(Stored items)
(** * SLEAP GUI glue: track overlays and the YAML form builder

    A shallow embedding of [sleap/gui/overlays/tracks.py] and
    [sleap/gui/formbuilder.py], and the properties of both that the
    specification states.

    Python values are modelled as they are used by the code: integers as [Z],
    lists as [list] with Python's slicing and negative indexing written out,
    ordered dicts as association lists, the result dict of a form as a
    [gmap], a raised exception as the [Raise] of a result.  Qt objects are
    modelled by the part of their state the code reads back: a spin box by
    its range and value, a combo box by its items and current index, a scene
    by the sequence of items added to it. *)

From Stdlib Require Import ZArith QArith Qround Ascii String.
From stdpp Require Import base decidable option list gmap strings sorting.

Set Warnings "-register-all".

Local Open Scope Z_scope.

(** ** Python built-ins used by the two modules *)

Module Py.

(** [l[start:]] for an arbitrary integer [start]: a negative start counts
    from the end and both are clamped to the list. *)
Definition slice_from {A} (start : Z) (l : list A) : list A :=
  let len := Z.of_nat (length l) in
  let s := if start <? 0 then Z.max (len + start) 0 else Z.min start len in
  drop (Z.to_nat s) l.

(** [l[:stop]]. *)
Definition slice_to {A} (stop : Z) (l : list A) : list A :=
  let len := Z.of_nat (length l) in
  let s := if stop <? 0 then Z.max (len + stop) 0 else Z.min stop len in
  take (Z.to_nat s) l.

(** [l[i]]: [None] stands for [IndexError]. *)
Definition index {A} (l : list A) (i : Z) : option A :=
  let len := Z.of_nat (length l) in
  if (0 <=? i) && (i <? len) then l !! Z.to_nat i
  else if (- len <=? i) && (i <? 0) then l !! Z.to_nat (len + i)
  else None.

(** [list.sort(key=...)]: a stable sort on an integer key, here by
    insertion from the right. *)
Fixpoint insert_by {A} (key : A → Z) (x : A) (l : list A) : list A :=
  match l with
  | [] => [x]
  | y :: l' => if key x <=? key y then x :: y :: l' else y :: insert_by key x l'
  end.

Definition sort_by {A} (key : A → Z) (l : list A) : list A :=
  foldr (insert_by key) [] l.

(** The order the sort establishes. *)
Definition key_le {A} (key : A → Z) (a b : A) : Prop := key a ≤ key b.

(** Digits of a number in a base up to 16, upper case, most significant
    first, as [str(n)] and the format code [X] print them. *)
Definition digit (d : N) : ascii :=
  match d with
  | 0 => "0" | 1 => "1" | 2 => "2" | 3 => "3" | 4 => "4" | 5 => "5"
  | 6 => "6" | 7 => "7" | 8 => "8" | 9 => "9" | 10 => "A" | 11 => "B"
  | 12 => "C" | 13 => "D" | 14 => "E" | _ => "F"
  end%N%char.

Fixpoint digits_go (fuel : nat) (base n : N) (acc : string) : string :=
  match fuel with
  | O => acc
  | S fuel' =>
      let acc' := String (digit (n mod base)) acc in
      if (n / base =? 0)%N then acc' else digits_go fuel' base (n / base) acc'
  end.

Definition digits (base n : N) : string :=
  digits_go (S (N.to_nat (N.log2 n))) base n EmptyString.

(** [str(n)] for an integer. *)
Definition str_of_int (n : Z) : string :=
  if n <? 0 then String "-" (digits 10 (Z.to_N (- n))) else digits 10 (Z.to_N n).

(** [f"{n:02X}"] for a non-negative integer. *)
Definition format_02X (n : N) : string :=
  let s := digits 16 n in
  if (String.length s <? 2)%nat then String "0" s else s.

(** Exceptions are results: a call returns [Ok] or raises. *)
Inductive exn :=
  AttributeError | IndexError | KeyError | OverflowError | TypeError | ValueError.

Inductive result (A : Type) : Type :=
| Ok (a : A)
| Raise (e : exn).
Arguments Ok {A} a.
Arguments Raise {A} e.

#[global] Instance result_ret : MRet result := @Ok.
#[global] Instance result_bind : MBind result :=
  λ A B f m, match m with Ok a => f a | Raise e => Raise e end.
#[global] Instance result_fmap : FMap result :=
  λ A B f m, match m with Ok a => Ok (f a) | Raise e => Raise e end.

Definition of_option {A} (e : exn) (o : option A) : result A :=
  match o with Some a => Ok a | None => Raise e end.

Definition mjoin_result {A} (r : result (result A)) : result A :=
  match r with Ok a => a | Raise e => Raise e end.

(** The values that travel through a form: [None], [bool], [int], [float]
    and [str].  A float is represented by the rational it denotes; binary
    rounding is not part of the model. *)
Inductive pyval :=
| PyNone
| PyBool (b : bool)
| PyInt (z : Z)
| PyFloat (q : Q)
| PyStr (s : string).

(** The conversions between numbers and text that the interpreter provides
    and the form code calls: [str(x)] and [float(s)], [int(s)]. *)
Class Runtime := {
  str_of_float : Q → string;
  float_of_str : string → result Q;
  int_of_str : string → result Z
}.

Definition Z_of_bool (b : bool) : Z := if b then 1 else 0.

(** The number a value compares as, if it is one ([bool] is an [int]). *)
Definition num_of (v : pyval) : option Q :=
  match v with
  | PyBool b => Some (inject_Z (Z_of_bool b))
  | PyInt z => Some (inject_Z z)
  | PyFloat q => Some q
  | _ => None
  end.

(** [a == b]. *)
Definition py_eq (a b : pyval) : Prop :=
  match a, b with
  | PyNone, PyNone => True
  | PyStr s, PyStr t => s = t
  | _, _ =>
      match num_of a, num_of b with
      | Some p, Some q => (p == q)%Q
      | _, _ => False
      end
  end.

(** [str(v)]. *)
Definition str `{Runtime} (v : pyval) : string :=
  match v with
  | PyNone => "None"
  | PyBool b => if b then "True" else "False"
  | PyInt z => str_of_int z
  | PyFloat q => str_of_float q
  | PyStr s => s
  end.

(** Truncation towards zero, as [int(x)] does on a float. *)
Definition trunc (q : Q) : Z := Z.quot (Qnum q) (Z.pos (Qden q)).

(** [int(v)]. *)
Definition int `{Runtime} (v : pyval) : result Z :=
  match v with
  | PyNone => Raise TypeError
  | PyBool b => Ok (Z_of_bool b)
  | PyInt z => Ok z
  | PyFloat q => Ok (trunc q)
  | PyStr s => int_of_str s
  end.

(** [float(v)]. *)
Definition float `{Runtime} (v : pyval) : result Q :=
  match v with
  | PyNone => Raise TypeError
  | PyBool b => Ok (inject_Z (Z_of_bool b))
  | PyInt z => Ok (inject_Z z)
  | PyFloat q => Ok q
  | PyStr s => float_of_str s
  end.

(** [s.split(sep)] for a one-character separator: never empty. *)
Fixpoint split (sep : ascii) (s : string) : list string :=
  match s with
  | EmptyString => [EmptyString]
  | String c s' =>
      if bool_decide (c = sep) then EmptyString :: split sep s'
      else match split sep s' with
           | h :: t => String c h :: t
           | [] => [String c EmptyString]
           end
  end.

(** [s.lower()] on ASCII letters. *)
Definition lower_ascii (c : ascii) : ascii :=
  let n := nat_of_ascii c in
  if ((65 <=? n) && (n <=? 90))%nat then ascii_of_nat (n + 32) else c.

Fixpoint lower (s : string) : string :=
  match s with
  | EmptyString => EmptyString
  | String c s' => String (lower_ascii c) (lower s')
  end.

(** [needle in hay] for two strings: the substring test. *)
Fixpoint contains (needle hay : string) : bool :=
  String.prefix needle hay ||
  match hay with
  | EmptyString => false
  | String _ hay' => contains needle hay'
  end.

(** A [str] object, as far as [is] can tell it from another: its characters
    and whether it is the interned constant of its text.  String constants of
    the source are interned; a string built at run time by [str.split] or by
    the YAML loader is a fresh object. *)
Record str_obj := mk_str { chars : string; interned : bool }.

» **REQUIRED ACTION**:
Show all lines above that contain "PyInt".

» **EXERCISE SOLUTION**:
| PyInt (z : Z)
  | PyInt z => Some (inject_Z z)
  | PyInt z => str_of_int z
  | PyInt z => Ok z
  | PyInt z => Ok (inject_Z z)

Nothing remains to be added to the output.